Of the entries below, return only those lines from the line with "H, !BlockDriver D, !PageFiles" to the line with "Definition release_frame : M", exactly, both included.

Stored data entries
__________

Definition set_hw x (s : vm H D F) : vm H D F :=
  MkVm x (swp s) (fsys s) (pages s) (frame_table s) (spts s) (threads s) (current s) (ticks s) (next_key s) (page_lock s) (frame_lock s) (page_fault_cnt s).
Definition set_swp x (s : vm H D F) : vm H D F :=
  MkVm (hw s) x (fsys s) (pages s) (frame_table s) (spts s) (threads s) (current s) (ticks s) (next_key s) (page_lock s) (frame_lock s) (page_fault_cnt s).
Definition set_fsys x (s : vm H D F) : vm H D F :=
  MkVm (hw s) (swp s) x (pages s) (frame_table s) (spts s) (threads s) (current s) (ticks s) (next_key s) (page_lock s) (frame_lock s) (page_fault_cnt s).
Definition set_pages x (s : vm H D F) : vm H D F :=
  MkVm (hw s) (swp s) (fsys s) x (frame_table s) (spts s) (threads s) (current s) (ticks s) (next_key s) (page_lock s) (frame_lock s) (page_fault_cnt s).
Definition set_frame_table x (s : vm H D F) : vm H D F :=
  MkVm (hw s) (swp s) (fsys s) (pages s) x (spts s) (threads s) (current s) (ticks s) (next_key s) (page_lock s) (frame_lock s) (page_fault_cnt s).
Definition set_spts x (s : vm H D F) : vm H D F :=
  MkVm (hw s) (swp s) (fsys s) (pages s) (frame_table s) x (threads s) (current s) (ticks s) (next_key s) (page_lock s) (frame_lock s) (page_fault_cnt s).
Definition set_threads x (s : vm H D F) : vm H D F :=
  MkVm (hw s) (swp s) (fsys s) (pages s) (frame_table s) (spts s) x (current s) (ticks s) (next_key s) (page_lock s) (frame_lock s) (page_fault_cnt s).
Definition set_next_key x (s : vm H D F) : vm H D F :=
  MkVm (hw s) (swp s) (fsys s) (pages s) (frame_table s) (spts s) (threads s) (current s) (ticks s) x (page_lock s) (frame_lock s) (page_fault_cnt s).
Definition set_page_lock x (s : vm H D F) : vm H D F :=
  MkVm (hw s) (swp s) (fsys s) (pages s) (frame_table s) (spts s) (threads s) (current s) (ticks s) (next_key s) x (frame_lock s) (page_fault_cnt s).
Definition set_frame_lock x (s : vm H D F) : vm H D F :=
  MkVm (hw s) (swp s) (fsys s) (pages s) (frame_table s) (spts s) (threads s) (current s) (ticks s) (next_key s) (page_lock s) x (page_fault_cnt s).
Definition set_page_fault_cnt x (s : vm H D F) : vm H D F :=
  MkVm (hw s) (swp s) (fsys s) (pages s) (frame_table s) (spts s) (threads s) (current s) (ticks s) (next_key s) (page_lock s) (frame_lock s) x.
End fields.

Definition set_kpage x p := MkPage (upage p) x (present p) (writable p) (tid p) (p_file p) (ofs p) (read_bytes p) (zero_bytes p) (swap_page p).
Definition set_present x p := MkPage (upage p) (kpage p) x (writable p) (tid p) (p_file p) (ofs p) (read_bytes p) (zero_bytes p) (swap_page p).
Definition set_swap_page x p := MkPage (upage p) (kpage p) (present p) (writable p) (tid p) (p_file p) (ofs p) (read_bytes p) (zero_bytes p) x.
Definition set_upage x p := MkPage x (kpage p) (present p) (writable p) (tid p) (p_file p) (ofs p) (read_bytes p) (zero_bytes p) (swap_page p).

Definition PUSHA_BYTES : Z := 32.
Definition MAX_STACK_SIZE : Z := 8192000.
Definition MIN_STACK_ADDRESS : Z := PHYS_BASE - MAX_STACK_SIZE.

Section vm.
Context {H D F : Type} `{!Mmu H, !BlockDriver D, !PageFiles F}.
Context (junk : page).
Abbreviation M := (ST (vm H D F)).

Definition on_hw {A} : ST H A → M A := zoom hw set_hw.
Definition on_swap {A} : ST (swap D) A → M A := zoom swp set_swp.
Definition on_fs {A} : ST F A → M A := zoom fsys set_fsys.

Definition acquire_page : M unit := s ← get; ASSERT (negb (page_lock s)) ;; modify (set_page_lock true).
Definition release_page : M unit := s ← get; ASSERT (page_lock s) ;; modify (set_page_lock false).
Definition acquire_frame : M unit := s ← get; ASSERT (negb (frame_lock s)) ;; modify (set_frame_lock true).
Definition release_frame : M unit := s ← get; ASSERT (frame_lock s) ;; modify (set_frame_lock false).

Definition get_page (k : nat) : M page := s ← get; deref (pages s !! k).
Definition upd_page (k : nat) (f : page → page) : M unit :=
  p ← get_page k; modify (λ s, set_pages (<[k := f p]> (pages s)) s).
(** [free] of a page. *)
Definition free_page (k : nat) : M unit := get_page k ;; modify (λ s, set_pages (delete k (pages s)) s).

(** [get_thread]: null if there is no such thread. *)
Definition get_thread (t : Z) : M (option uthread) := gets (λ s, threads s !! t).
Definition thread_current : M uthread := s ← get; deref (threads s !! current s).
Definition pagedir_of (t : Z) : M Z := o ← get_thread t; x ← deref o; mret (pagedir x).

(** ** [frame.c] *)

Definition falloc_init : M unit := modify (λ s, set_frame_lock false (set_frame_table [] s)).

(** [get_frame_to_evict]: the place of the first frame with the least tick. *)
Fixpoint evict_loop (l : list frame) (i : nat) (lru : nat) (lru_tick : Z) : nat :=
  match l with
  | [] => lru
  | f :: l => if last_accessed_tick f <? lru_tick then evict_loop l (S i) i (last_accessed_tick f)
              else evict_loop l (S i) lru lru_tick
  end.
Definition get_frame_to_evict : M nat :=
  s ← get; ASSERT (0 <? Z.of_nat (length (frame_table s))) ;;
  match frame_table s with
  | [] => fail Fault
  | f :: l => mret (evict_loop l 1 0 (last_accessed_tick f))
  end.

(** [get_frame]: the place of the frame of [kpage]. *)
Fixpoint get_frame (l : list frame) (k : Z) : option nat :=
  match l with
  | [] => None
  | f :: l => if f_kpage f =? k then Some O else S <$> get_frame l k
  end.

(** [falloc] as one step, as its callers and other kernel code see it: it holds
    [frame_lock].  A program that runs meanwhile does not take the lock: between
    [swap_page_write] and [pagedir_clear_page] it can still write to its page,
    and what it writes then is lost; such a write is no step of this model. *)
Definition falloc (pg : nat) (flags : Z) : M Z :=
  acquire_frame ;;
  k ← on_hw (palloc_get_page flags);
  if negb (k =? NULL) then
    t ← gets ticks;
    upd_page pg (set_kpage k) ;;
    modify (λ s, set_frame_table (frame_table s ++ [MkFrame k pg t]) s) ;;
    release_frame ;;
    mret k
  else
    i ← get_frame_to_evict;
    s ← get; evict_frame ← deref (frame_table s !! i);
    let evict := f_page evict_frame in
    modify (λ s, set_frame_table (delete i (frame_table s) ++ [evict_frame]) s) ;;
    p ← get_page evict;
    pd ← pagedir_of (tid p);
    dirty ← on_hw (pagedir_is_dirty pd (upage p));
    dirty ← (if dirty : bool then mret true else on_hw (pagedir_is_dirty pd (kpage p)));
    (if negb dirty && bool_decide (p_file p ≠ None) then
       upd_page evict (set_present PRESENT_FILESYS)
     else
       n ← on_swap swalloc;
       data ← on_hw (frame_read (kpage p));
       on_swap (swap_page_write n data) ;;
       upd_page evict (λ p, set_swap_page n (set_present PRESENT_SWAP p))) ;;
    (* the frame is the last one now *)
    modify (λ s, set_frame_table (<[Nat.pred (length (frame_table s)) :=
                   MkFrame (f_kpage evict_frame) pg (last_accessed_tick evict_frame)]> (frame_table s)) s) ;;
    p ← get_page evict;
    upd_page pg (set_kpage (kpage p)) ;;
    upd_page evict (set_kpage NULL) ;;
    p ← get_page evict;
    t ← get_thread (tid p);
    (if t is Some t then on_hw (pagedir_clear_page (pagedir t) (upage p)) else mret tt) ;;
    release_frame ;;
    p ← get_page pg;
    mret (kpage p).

__________

- _ANSWER BOX_
Context {H D F : Type} `{!Mmu H, !BlockDriver D, !PageFiles F}.
Context (junk : page).
Abbreviation M := (ST (vm H D F)).

Definition on_hw {A} : ST H A → M A := zoom hw set_hw.
Definition on_swap {A} : ST (swap D) A → M A := zoom swp set_swp.
Definition on_fs {A} : ST F A → M A := zoom fsys set_fsys.

Definition acquire_page : M unit := s ← get; ASSERT (negb (page_lock s)) ;; modify (set_page_lock true).
Definition release_page : M unit := s ← get; ASSERT (page_lock s) ;; modify (set_page_lock false).
Definition acquire_frame : M unit := s ← get; ASSERT (negb (frame_lock s)) ;; modify (set_frame_lock true).
Definition release_frame : M unit := s ← get; ASSERT (frame_lock s) ;; modify (set_frame_lock false).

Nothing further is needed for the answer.